Al parecer la víctima había roto toda relación con su homicida un mes antes de los hechos. Imagino el calvario de la joven madre Svetlana durante ese mes.

Bien es cierto que habrá personas que se hayan sentido ayudadas y reconfortadas tras su paso por este programa (cuyo nombre evitaré citar) o por cualquier otro idéntico de da igual qué cadena; tal es el caso de reencuentros familiares que al parecer propician.

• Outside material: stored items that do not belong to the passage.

(** Where the panel stands: its element, the instance's fields, and what waits. *)
Record isAt (sh showing hiding : bool) (modal role : option string) (shown appended active : bool) (q : list callback) o : Prop := {
  ia_panel : panelIs sh showing hiding modal role (o_page o);
  ia_shown : _isShown o = shown;
  ia_appended : Backdrop._isAppended (_backdrop o) = appended;
  ia_active : FocusTrap._isActive (_focustrap o) = active;
  ia_queue : o_queue o = q;
  ia_visible : Backdrop.b_isVisible (_backdrop o) = vis o
}.

Definition closed o : Prop := isAt false false false None None false false false [] o.
Definition opening o : Prop := isAt false true false (Some "true") (Some "dialog") true (vis o) false [ShowComplete] o.
Definition opened o : Prop := isAt true false false (Some "true") (Some "dialog") true (vis o) (trapped o) [] o.
Definition closing o : Prop :=
  isAt true false true (Some "true") (Some "dialog") false (vis o) false ((if vis o then [BackdropHidden] else []) ++ [HideComplete]) o.

(** Classes of the panel are set and removed, attributes set and removed. *)
Lemma panel_class_add sh sg hg m r d k : panelIs sh sg hg m r d ->
  panelIs (sh || str_eqb "show" k) (sg || str_eqb "showing" k) (hg || str_eqb "hiding" k) m r (classList_add element [k] d).
Proof.
  intros [H1 H2 H3 H4 H5 H6]. split; rewrite ?hasClass_add, ?(bool_decide_true (is_Some _)), ?bool_decide_true by done;
    rewrite ?H2, ?H3, ?H4; unfold in_strs; cbn [existsb andb]; rewrite ?orb_false_r; try done.
  - by apply alter_is_Some.
  - rewrite (proj1 (getAttribute_classes _ _ _ _ _)). done.
  - rewrite (proj1 (getAttribute_classes _ _ _ _ _)). done.
Qed.

Lemma panel_class_remove sh sg hg m r d ks : panelIs sh sg hg m r d ->
  panelIs (sh && negb (in_strs "show" ks)) (sg && negb (in_strs "showing" ks)) (hg && negb (in_strs "hiding" ks)) m r (classList_remove element ks d).
Proof.
  intros [H1 H2 H3 H4 H5 H6]. split; rewrite ?hasClass_remove, ?bool_decide_true by done; rewrite ?H2, ?H3, ?H4; try done.
  - by apply alter_is_Some.
  - rewrite (proj2 (getAttribute_classes _ _ _ _ _)). done.
  - rewrite (proj2 (getAttribute_classes _ _ _ _ _)). done.
Qed.

Lemma panel_dialog sh sg hg m r d : panelIs sh sg hg m r d ->
  panelIs sh sg hg (Some "true") (Some "dialog") (setAttribute element "role" "dialog" (setAttribute element "aria-modal" "true" d)) /\
  panelIs sh sg hg None None (removeAttribute element "role" (removeAttribute element "aria-modal" d)).
Proof.
  intros [H1 H2 H3 H4 H5 H6]. split; split; rewrite ?hasClass_setAttribute, ?hasClass_removeAttribute; try done;
    rewrite ?getAttribute_set, ?getAttribute_remove; rewrite ?(bool_decide_true (element = element)) by done; cbn; try done.
  - by apply alter_is_Some, alter_is_Some.
  - by rewrite (bool_decide_true (is_Some _)).
  - by rewrite (bool_decide_true (is_Some _)) by (by apply alter_is_Some).
  - by apply alter_is_Some, alter_is_Some.
Qed.

Lemma canvas_show_starts o : closed o ->
  let o1 := show numberToString element parent body bd prevents o in
  opening o1 /\ o_config o1 = o_config o /\ o_log o1 = o_log o ++ [EVENT_SHOW].
Proof.
  intros [Hp Hs Ha Ht Hq Hv]. unfold show. rewrite Hs, permitted. cbv zeta.
  set (o1 := showBackdrop parent bd _).
  assert (E : calm (o_page o) (o_page o1) /\ _isShown o1 = true /\ Backdrop._isAppended (_backdrop o1) = vis o /\
    _focustrap o1 = _focustrap o /\ o_queue o1 = [] /\ Backdrop.b_isVisible (_backdrop o1) = vis o /\ o_config o1 = o_config o /\
    o_log o1 = o_log o ++ [EVENT_SHOW]).
  { subst o1. unfold showBackdrop. cbn [_backdrop set_shown log_event o_page]. rewrite Hv.
    destruct (vis o) eqn:Ev; cbn; [|by rewrite Ha, Hv].
    destruct (calm_backdrop (_backdrop o) (o_page o)) as (C1 & _ & _ & A1 & _ & _ & V1 & _). rewrite A1, V1. done. }
  clearbody o1. destruct E as (C & E1 & E2 & E3 & E4 & E5 & E6 & E7).
  set (d2 := o_page (if negb (c_scroll (o_config o1)) then _ else o1)).
  assert (P2 : panelIs false false false None None d2).
  { eapply panelIs_calm; [|exact Hp]. etransitivity; [exact C|]. subst d2. destruct (c_scroll _); cbn; [done|apply calm_scrollBar]. }
  destruct (panel_dialog _ _ _ _ _ _ P2) as [P3 _]. apply (panel_class_add _ _ _ _ _ _ "showing") in P3. cbn in P3.
  split; [|split; destruct (c_scroll _); cbn; congruence].
  split; [|destruct (c_scroll _); cbn..]; try (unfold vis in *; cbn; rewrite ?E6; congruence); by rewrite E4.
Qed.

Lemma show_ends o : opening o ->
  let o1 := transitionDone parseJson numberToString element body bd 0 o in
  opened o1 /\ o_config o1 = o_config o /\ o_log o1 = o_log o ++ [EVENT_SHOWN].
Proof.
  intros [Hp Hs Ha Ht Hq Hv]. unfold transitionDone. rewrite Hq. cbn [lookup list_lookup delete list_delete runCallback].
  unfold showCompleteCallBack. cbn [o_config set_queue]. fold (vis o). fold (trapped o).
  set (o1 := if trapped o then _ else _).
  assert (E : o_page o1 = o_page o /\ _isShown o1 = true /\ _backdrop o1 = _backdrop o /\
    FocusTrap._isActive (_focustrap o1) = trapped o /\ o_queue o1 = [] /\ o_config o1 = o_config o /\ o_log o1 = o_log o).
  { subst o1. destruct (trapped o) eqn:Et; cbn; [|done]. unfold FocusTrap.activate. by rewrite Ht. }
  clearbody o1. destruct E as (E1 & E2 & E3 & E4 & E5 & E6 & E7). rewrite E1.
  apply (panel_class_add _ _ _ _ _ _ "show") in Hp. cbn in Hp. apply (panel_class_remove _ _ _ _ _ _ ["showing"]) in Hp. cbn in Hp.
  split; [|split; cbn; congruence]. unfold opened. unfold trapped, vis in *.
  split; cbn; rewrite ?E3, ?E6; try done. unfold vis. cbn. by rewrite E6.
Qed.

Lemma canvas_hide_starts o : opened o ->
  let o1 := hide element bd prevents o in
  closing o1 /\ o_config o1 = o_config o /\ o_log o1 = o_log o ++ [EVENT_HIDE].
Proof.
  intros [Hp Hs Ha Ht Hq Hv]. unfold hide. rewrite Hs, permitted. cbn [negb]. cbv zeta.
  set (o1 := blur element _).
  assert (E : o_page o1 = o_page o /\ _backdrop o1 = _backdrop o /\ FocusTrap._isActive (_focustrap o1) = false /\
    o_queue o1 = [] /\ o_config o1 = o_config o /\ o_log o1 = o_log o ++ [EVENT_HIDE]).
  { subst o1. assert (N : FocusTrap._isActive (FocusTrap.deactivate (_focustrap o)) = false)
      by (unfold FocusTrap.deactivate; destruct (FocusTrap._isActive (_focustrap o)) eqn:E; cbn; done).
    unfold blur. cbn. case_decide; cbn; rewrite ?Hq; done. }
  clearbody o1. destruct E as (E1 & E2 & E3 & E4 & E5 & E6). rewrite E1.
  apply (panel_class_add _ _ _ _ _ _ "hiding") in Hp. cbn in Hp. unfold hideBackdrop. cbn [_backdrop set_page set_shown o_page].
  rewrite E2, Hv. destruct (calm_backdrop (_backdrop o) (classList_add element ["hiding"] (o_page o))) as (_ & C2 & _ & _ & A2 & _ & _ & V2 & _).
  assert (V : vis o = Modal.isVisibleOption (c_backdrop (o_config o))) by done.
  destruct (vis o) eqn:Ev; cbn; (split; [|split; cbn; congruence]); unfold closing; unfold vis in *; split; cbn;
    rewrite ?E2, ?E4, ?E5, <- ?V, ?A2, ?V2, ?Ha, ?Hv, <- ?V; try done.
  - by eapply panelIs_calm.
  - unfold vis. cbn. by rewrite E5.
  - unfold vis. cbn. by rewrite E5.
Qed.

(** The two callbacks, in whichever order they come. *)
Lemma hide_ends o k : closing o -> k <= 1 ->
  let o1 := transitionDone parseJson numberToString element body bd k o in
  let o2 := if vis o then transitionDone parseJson numberToString element body bd 0 o1
            else transitionDone parseJson numberToString element body bd 0 o in
  closed o2 /\ o_config o2 = o_config o /\ o_log o2 = o_log o ++ [EVENT_HIDDEN].
Proof.
  intros [Hp Hs Ha Ht Hq Hv] Hk. cbv zeta.
  assert (Hc : forall d, panelIs true false true (Some "true") (Some "dialog") d ->
    let d' := removeAttribute element "role" (removeAttribute element "aria-modal" (classList_remove element ["show"; "hiding"] d)) in
    panelIs false false false None None (if negb (c_scroll (o_config o)) then ScrollBar.reset parseJson numberToString body d' else d')).
  { intros d P. apply (panel_class_remove _ _ _ _ _ _ ["show"; "hiding"]) in P. cbn in P.
    apply (panel_dialog _ _ _ _ _ _) in P as [_ P]. destruct (negb _); [|done]. eapply panelIs_calm; [apply calm_scrollBar|done]. }
  assert (V : vis o = Modal.isVisibleOption (c_backdrop (o_config o))) by done.
  destruct (vis o) eqn:Ev; cbn [app] in Hq.
  - destruct k as [|[|k]]; [..|lia]; unfold transitionDone; rewrite Hq; cbn [lookup list_lookup delete list_delete runCallback].
    + destruct (calm_backdrop (_backdrop o) (o_page o)) as (_ & _ & C3 & _ & _ & A3 & _ & _ & V3).
      cbn. split; [|done]. split; cbn; rewrite ?Ht, ?A3, ?V3; try done; [|unfold vis in *; cbn; congruence].
      apply Hc. by eapply panelIs_calm.
    + cbn. split; [|done]. pose proof (Hc _ Hp) as P. cbv zeta in P.
      match goal with |- context [Backdrop.dispose bd (_backdrop o) ?d] =>
        destruct (calm_backdrop (_backdrop o) d) as (_ & _ & C3 & _ & _ & A3 & _ & _ & V3) end.
      split; cbn; rewrite ?Ht, ?A3, ?V3; try done; [|unfold vis in *; cbn; congruence]. by eapply panelIs_calm.
  - unfold transitionDone. rewrite Hq. cbn. split; [|done]. split; cbn; rewrite ?Ht, ?Ha, ?Hv; try done. by apply Hc.
Qed.
End cycle.
End Offcanvas.


(** A page with a panel that has slid out. *)
Definition canvasPage : gmap nat node :=
  list_to_map [(0, Node "BODY" [] [] [] None [1; 2] None); (1, Node "DIV" ["fixed-top"] [] [] (Some 0) [] None);
    (2, Node "DIV" ["offcanvas"] [] [] (Some 0) [] None)].
Definition canvas0 : Offcanvas.offcanvas := Offcanvas.new Offcanvas.Default canvasPage.


(** A panel that is shown again while it slides out is accepted as shown, but the callbacks of the
    earlier [hide] still come: the panel ends up open without its backdrop and without the
    attributes of a dialog. *)
Theorem offcanvas_reopened_without_backdrop :
  let show := @Offcanvas.show barBrowser barLayout printWhole 2 0 0 9 (fun _ _ => false) in
  let hide := Offcanvas.hide 2 9 (fun _ _ => false) in
  let transitionDone := @Offcanvas.transitionDone barBrowser (fun _ => None) printWhole 2 0 9 0 in
  let o := transitionDone (transitionDone (transitionDone (show (hide (transitionDone (show canvas0)))))) in
  Offcanvas._isShown o = true /\ Offcanvas.o_queue o = [] /\ hasClass (Offcanvas.o_page o) 2 "show" = true /\
  Backdrop._isAppended (Offcanvas._backdrop o) = false /\ containsNode (Offcanvas.o_page o) 0 9 = false /\
  getAttribute (Offcanvas.o_page o) 2 "aria-modal" = None /\ getAttribute (Offcanvas.o_page o) 2 "role" = None.
Proof. vm_compute. repeat split. Qed.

En aras de la buena voluntad supondremos que los protagonistas de ese tipo de historias de llantos y reconciliaciones asumen formar parte del espectáculo como un mal menor, dado el resultado final. Loable. Incluso puedo comprender que éstos no se hayan sentido utilizados, nunca. No son ellos, en cualquier caso, los que debieran de saber donde se encuentra la raya que separa lo decente de lo inmoral, el espectáculo de lo humano o lo legal de lo criminal. Los responsables son en definitiva empresarios adinerados y, en su justa medida, cualquier profesional que se preste a formar parte de semejantes dislates. Para los primeros no hay atenuante posible, para los segundos digamos que sí, si su alternativa es el paro.

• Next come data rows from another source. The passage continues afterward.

(* ===== verification/BsOffcanvasPage.v ===== *)
(** Off-canvas panels on one page: the handlers of the data API, which open, close and load panels and
    close those that the layout has put back into the page. *)
From Stdlib Require Import Ascii QArith Lia.
From S2P Require Import Prelude BsCore BsDom BsConfig BsScrollBar BsModal BsTree BsStage BsModalPage BsOffcanvas.

Local Open Scope nat_scope.

Module OffcanvasPage.
Import Offcanvas.

Definition NAME : string := "offcanvas".
Definition OPEN_SELECTOR : string := ".offcanvas.show".
Definition SELECTOR_OFFCANVAS : string := ".offcanvas".
Definition SELECTOR_RESPONSIVE : string := "[aria-modal][class*=show][class*=offcanvas-]".

Definition Default : obj value := [("backdrop", VBool true); ("keyboard", VBool true); ("scroll", VBool false)].
Definition DefaultType : obj string := [("backdrop", "(boolean|string)"); ("keyboard", "boolean"); ("scroll", "boolean")].

(** A panel with the parent that it had when it was constructed and the element that its backdrop creates. *)
Record instance := Instance { i_bd : nat; i_parent : nat; i_panel : offcanvas }.

Definition enterPanel (d : gmap nat node) (f : option nat) (o : offcanvas) : offcanvas :=
  set_trap (FocusTrap.State (FocusTrap._isActive (_focustrap o)) (FocusTrap._lastTabNavDirection (_focustrap o)) f) (set_page d o).

#[global] Instance panel_overlay : Overlay instance := {
  pageOf i := o_page (i_panel i);
  trapOf i := _focustrap (i_panel i);
  logOf i := o_log (i_panel i);
  enter d f i := Instance (i_bd i) (i_parent i) (enterPanel d f (i_panel i));
  showEvent := EVENT_SHOW;
  hiddenEvent := EVENT_HIDDEN
}.

#[global] Instance panel_lawful : LawfulOverlay instance.
Proof. by split. Qed.

#[global] Instance panel_resident : Resident instance.
Proof. by refine {| bdOf := i_bd; backdropOf i := _backdrop (i_panel i) |}. Defined.

Section panels.
Context `{B : Browser} `{L : ScrollBar.Layout}.
Variable parseJson : string -> option value.
Variable numberToString : Q -> string.
Variables root body : nat.
Variable positionOf : gmap nat node -> nat -> string.        (** the computed [position] *)
Variable prevents : nat -> list string -> string -> bool.
Implicit Types (s : stage instance) (e x : nat).

Definition readConfig (o : obj value) : config :=
  let get k := default VUndefined (oget k o) in
  Config (ModalPage.readBackdrop (get "backdrop")) (value_truthy (get "keyboard")) (value_truthy (get "scroll")).

(** A panel without a parent has no place for its backdrop, whose own configuration is then refused. What is left of such
    an instance is not modelled. *)
Definition construct e s : outcome (stage instance) :=
  match getConfig parseJson NAME Default DefaultType (fun o => o) VUndefined (st_page s) (Some e) with
  | Err x => (s, Some x)
  | Ok o =>
      match st_page s !! e ≫= n_parent with
      | None => (s, match typeCheckConfig "backdrop" [("rootElement", VNull)] [("rootElement", "(element|string)")] with Err x => Some x | Ok _ => None end)
      | Some p => (set_instances (<[e := Instance (unclaimed s) p (new (readConfig o) (st_page s))]> (st_instances s)) s, None)
      end
  end.

Definition getOrCreateInstance e s : outcome (stage instance) :=
  match st_instances s !! e with Some _ => (s, None) | None => construct e s end.

(** A method of the panel at [e]; it is given its parent and the element of its backdrop. *)
Definition onPanel e (f : nat -> nat -> offcanvas -> offcanvas) s : stage instance :=
  on prevents e (fun i => Instance (i_bd i) (i_parent i) (f (i_parent i) (i_bd i) (i_panel i))) s.

Definition showAt e s : stage instance := onPanel e (fun p bd => show numberToString e p body bd (prevents e)) s.
Definition hideAt e s : stage instance := onPanel e (fun _ bd => hide e bd (prevents e)) s.
Definition toggleAt e s : stage instance := onPanel e (fun p bd => toggle numberToString e p body bd (prevents e)) s.

Definition disposeAt e s : stage instance :=
  match st_instances s !! e with
  | None => s
  | Some _ => let s := onPanel e (fun _ => dispose) s in set_instances (delete e (st_instances s)) s
  end.

(** A click on an element that opens and closes panels. *)
Definition clickToggle trigger s : outcome (stage instance) :=
  let target := getElementFromSelector root (st_page s) trigger in
  if isDisabled (st_page s) (Some trigger) then (s, None)
  else
    let s := match target with Some t => set_restore (st_restore s ++ [AwaitHidden t trigger]) s | None => s end in
    let closed :=
      match findOne (st_page s) OPEN_SELECTOR root with
      | None => (s, None)
      | Some a =>
          if decide (Some a <> target)
          then match st_instances s !! a with Some _ => (hideAt a s, None) | None => (s, Some (TypeError "hide")) end
          else (s, None)
      end in
    andThen closed (fun s =>
      match target with
      | None => (s, Some (TypeError "backdrop"))
      | Some t => andThen (getOrCreateInstance t s) (fun s => (toggleAt t s, None))
      end).

(** A click on an element that dismisses the panel it names or is in. *)
Definition clickDismiss x s : outcome (stage instance) :=
  if isDisabled (st_page s) (Some x) then (s, None)
  else
    match match getElementFromSelector root (st_page s) x with Some t => Some t | None => closest (st_page s) x SELECTOR_OFFCANVAS end with
    | None => (s, Some (TypeError "backdrop"))
    | Some t => andThen (getOrCreateInstance t s) (fun s => (hideAt t s, None))
    end.

(** [load]: the panels that the markup marks as open are shown. *)
Definition load s : outcome (stage instance) :=
  fold_left (fun r e => andThen r (fun s => andThen (getOrCreateInstance e s) (fun s => (showAt e s, None))))
    (find (st_page s) OPEN_SELECTOR root) (s, None).

(** [resize]: the open panels that are part of the page's layout now are hidden. *)
Definition resize s : outcome (stage instance) :=
  fold_left (fun r e => andThen r (fun s =>
      if negb (str_eqb (positionOf (st_page s) e) "fixed")
      then andThen (getOrCreateInstance e s) (fun s => (hideAt e s, None)) else (s, None)))
    (find (st_page s) SELECTOR_RESPONSIVE root) (s, None).

Definition pressTab (shiftKey : bool) s : stage instance :=
  match st_trap s with
  | None => s
  | Some e => onPanel e (fun _ _ o => set_trap (FocusTrap._handleKeydown "Tab" shiftKey (_focustrap o)) o) s
  end.

Inductive op :=
  | ClickToggle (trigger : nat) | ClickDismiss (x : nat) | Load | Resize
  | Show (e : nat) | Hide (e : nat) | Dispose (e : nat)
  | Keydown (e : nat) (key : string) | ClickBackdrop (e : nat)
  | PressTab (shiftKey : bool) | FocusMoves (x : nat)
  | TransitionDone (e k : nat).

Definition step (o : op) s : outcome (stage instance) :=
  match o with
  | ClickToggle trigger => clickToggle trigger s
  | ClickDismiss x => clickDismiss x s
  | Load => load s
  | Resize => resize s
  | Show e => (showAt e s, None)
  | Hide e => (hideAt e s, None)
  | Dispose e => (disposeAt e s, None)
  | Keydown e key => (onPanel e (fun _ bd => onKeydown e bd (prevents e) key) s, None)
  | ClickBackdrop e =>
      (onPanel e (fun _ bd o => if Backdrop._isAppended (_backdrop o) then clickBackdrop e bd (prevents e) o else o) s, None)
  | PressTab shiftKey => (pressTab shiftKey s, None)
  | FocusMoves x => (moveFocus x s, None)
  | TransitionDone e k => (onPanel e (fun _ bd => transitionDone parseJson numberToString e body bd k) s, None)
  end.

Definition run (ops : list op) s : stage instance := fold_left (fun s o => fst (step o s)) ops s.
End panels.

(** ** The tree of the page *)

Section tree.
Context `{B : Browser} `{L : ScrollBar.Layout}.
Variable parseJson : string -> option value.
Variable numberToString : Q -> string.
Variables root body : nat.
Variable positionOf : gmap nat node -> nat -> string.
Variable prevents : nat -> list string -> string -> bool.
Implicit Types (s : stage instance) (o : offcanvas) (e p bd x : nat) (d : gmap nat node).

(** A panel needs its element and the parent that its backdrop goes to. *)
Definition anchors e (i : instance) : list nat := [e; i_parent i].
Definition fits (e : nat) : Prop := True.
Definition own e p bd : list nat := [bd; e; p].

Definition advances e p bd o o' : Prop := evolves anchors fits e (Instance bd p o) (Instance bd p o').

#[local] Instance panel_preorder e p bd : PreOrder (advances e p bd).
Proof. split; [intros o|intros a b c]; unfold advances; [done|intros H1 H2; by transitivity (Instance bd p b)]. Qed.

Lemma panel_edit e p bd o o' : _backdrop o' = _backdrop o -> edited (own e p bd) None (o_page o) (o_page o') -> advances e p bd o o'.
Proof. intros Hb E. by apply evolves_edit. Qed.

Lemma panel_frame e p bd o o' : _backdrop o' = _backdrop o -> o_page o' = o_page o -> advances e p bd o o'.
Proof. intros H1 H2. by apply evolves_frame. Qed.

Lemma panel_backdrop e p bd o o' : o_page o' = o_page o -> _backdrop o' = _backdrop o ->
  advances e p bd o (set_backdrop (Backdrop.show CLASS_NAME_BACKDROP p bd (_backdrop o) (o_page o)) o') /\
  advances e p bd o (set_backdrop (Backdrop.hide CLASS_NAME_BACKDROP bd (_backdrop o) (o_page o)) o') /\
  advances e p bd o (set_backdrop (Backdrop.dispose bd (_backdrop o) (o_page o)) o').
Proof.
  intros Hp Hb. split_and!; (apply (evolves_backdrop anchors fits CLASS_NAME_BACKDROP p);
    [unfold anchors; rewrite !elem_of_cons; tauto|done..|]); cbn; rewrite <- surjective_pairing; tauto.
Qed.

Eximentes, ninguna. Basta ya de que el fin justifique los medios. Y el fin es forrarse.

Y ahí estaba Svetlana negándose públicamente a aceptar el anillo que su maltratador quería imponerle con la complicidad ingenua del público y la ayuda de Antena 3 y Patricia Gaztañaga. Se escudarán en la libertad de prensa y en la individual de cada invitado, pese a la encerrona, como siempre. Denuncio que las consecuencias no eran imprevisibles y que ayer fue Svetlana pero que bien serán y habrán sido otras muchas.

De niños intuímos rápido que los padres, por norma, son más generosos con la paga delante de los amigos que en la soledad de la cocina. Así pronto aprendemos a coaccionar aunque sea a la misma madre que parió a uno. Eso de niños. Según crecemos vamos comprendiendo sin mucho esfuerzo el cabreo de nuestros progenitores que no tratan sino de enseñarnos un poquito de ética y de respeto.

Respeto y ética que algunas cadenas se pasan por el arco del beneficio: no cabe la menor duda de que en su inmoralidad, esos viles adinerados, carecen de conciencia.

Así es que suplico en recuerdo de Svetlana, que la próxima vez que consigamos ganar la casera batalla por apoderarnos del mando de la tele, en vez de sentirnos en la gloria y antes de apretar cualquier botón, examinemos también nuestra propia conciencia.